(Material to process Opens)
Lemma ber_to_der_keeps_der_witness :
  CBS_asn1_ber_to_der (H := allocator_total) [0x30; 3; 4; 1; 7; 5; 0] =
  Some (Some ([0x30; 3; 4; 1; 7], None), [5; 0]).
Proof.
  assert (forall t, 0 < t < 32 -> Z.land t not_constructed = t -> valid_tag t) as Hv by
    (intros t Ht E; unfold valid_tag; rewrite E; pow2; lia).
  refine (ber_to_der_keeps_der (H := allocator_total) 0x20000010 [4; 1; 7] [5; 0] _ _ _).
  - split; [pow2; lia|discriminate].
  - reflexivity.
  - apply (der_cons 2047 0x20000010 [4; 1; 7] [5; 0]); try reflexivity.
    + split; [pow2; lia|discriminate].
    + apply (der_prim 2047 4 [7] []); [apply Hv; [lia|reflexivity]|reflexivity..|constructor].
    + apply (der_prim 2048 5 [] []); [apply Hv; [lia|reflexivity]|reflexivity..|constructor].
Defined.

(** * Implicitly tagged strings *)

Section ImplicitString.
  Context `{Allocator}.

Lemma implicit_loop_spec inner_tag chunks : forall fuel cbb B,
  valid_tag inner_tag -> Forall (fun c => bytes c /\ zlen c < 2 ^ 32) chunks ->
  represents cbb B -> length (b_open B) = 0%nat ->
  (length (concat (map (asn1_tlv inner_tag) chunks)) < fuel)%nat ->
  refines (zlen (concat chunks)) tt (b_add 0 (concat chunks) B) cbb B
    (implicit_string_loop fuel inner_tag (concat (map (asn1_tlv inner_tag) chunks)) cbb).
Proof.
  induction chunks as [|c chunks IH]; intros [|fuel] cbb B Hv Hc HR Ho Hf; try lia;
    cbn [implicit_string_loop concat map] in *; [now apply st_ret_refines|].
  inversion_clear Hc as [|? ? [Hb Hl] Hcs].
  assert (bytes (concat (map (asn1_tlv inner_tag) chunks))) as Hbs.
  { clear -Hcs Hv; induction Hcs as [|c cs [? ?] _ IH]; cbn; [constructor|].
    apply bytes_app; split; [apply bytes_asn1_tlv; [apply Hv|]|]; auto. }
  destruct (tlv_not_eoc inner_tag c (concat (map (asn1_tlv inner_tag) chunks)) Hv) as (Hn & _ & Hlen).
  rewrite (proj2 (Z.eqb_neq _ _) Hn), get_asn1_tlv by auto.
  rewrite zlen_app; apply (refines_ext (zlen c + zlen (concat chunks)) _ _ (b_add 0 c B ≫= b_add 0 (concat chunks)));
    [lia|apply b_add_add; lia|].
  eapply refines_bind; [zl|apply CBB_add_bytes_spec; auto; lia|].
  intros cbb' B' EB HR'; apply IH; auto; [apply b_add_open in EB; lia|rewrite length_app in Hf; lia].
Qed.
(Material to process Closes)
> Work instruction
Your answer must be the lines from the one with "[] []); [apply Hv; [lia|reflexivity]|reflexivity..|constructor]." through the last line of the data, repeated exactly and with nothing else.

> Exercise solution
    + apply (der_prim 2048 5 [] []); [apply Hv; [lia|reflexivity]|reflexivity..|constructor].
Defined.

(** * Implicitly tagged strings *)

Section ImplicitString.
  Context `{Allocator}.

Lemma implicit_loop_spec inner_tag chunks : forall fuel cbb B,
  valid_tag inner_tag -> Forall (fun c => bytes c /\ zlen c < 2 ^ 32) chunks ->
  represents cbb B -> length (b_open B) = 0%nat ->
  (length (concat (map (asn1_tlv inner_tag) chunks)) < fuel)%nat ->
  refines (zlen (concat chunks)) tt (b_add 0 (concat chunks) B) cbb B
    (implicit_string_loop fuel inner_tag (concat (map (asn1_tlv inner_tag) chunks)) cbb).
Proof.
  induction chunks as [|c chunks IH]; intros [|fuel] cbb B Hv Hc HR Ho Hf; try lia;
    cbn [implicit_string_loop concat map] in *; [now apply st_ret_refines|].
  inversion_clear Hc as [|? ? [Hb Hl] Hcs].
  assert (bytes (concat (map (asn1_tlv inner_tag) chunks))) as Hbs.
  { clear -Hcs Hv; induction Hcs as [|c cs [? ?] _ IH]; cbn; [constructor|].
    apply bytes_app; split; [apply bytes_asn1_tlv; [apply Hv|]|]; auto. }
  destruct (tlv_not_eoc inner_tag c (concat (map (asn1_tlv inner_tag) chunks)) Hv) as (Hn & _ & Hlen).
  rewrite (proj2 (Z.eqb_neq _ _) Hn), get_asn1_tlv by auto.
  rewrite zlen_app; apply (refines_ext (zlen c + zlen (concat chunks)) _ _ (b_add 0 c B ≫= b_add 0 (concat chunks)));
    [lia|apply b_add_add; lia|].
  eapply refines_bind; [zl|apply CBB_add_bytes_spec; auto; lia|].
  intros cbb' B' EB HR'; apply IH; auto; [apply b_add_open in EB; lia|rewrite length_app in Hf; lia].
Qed.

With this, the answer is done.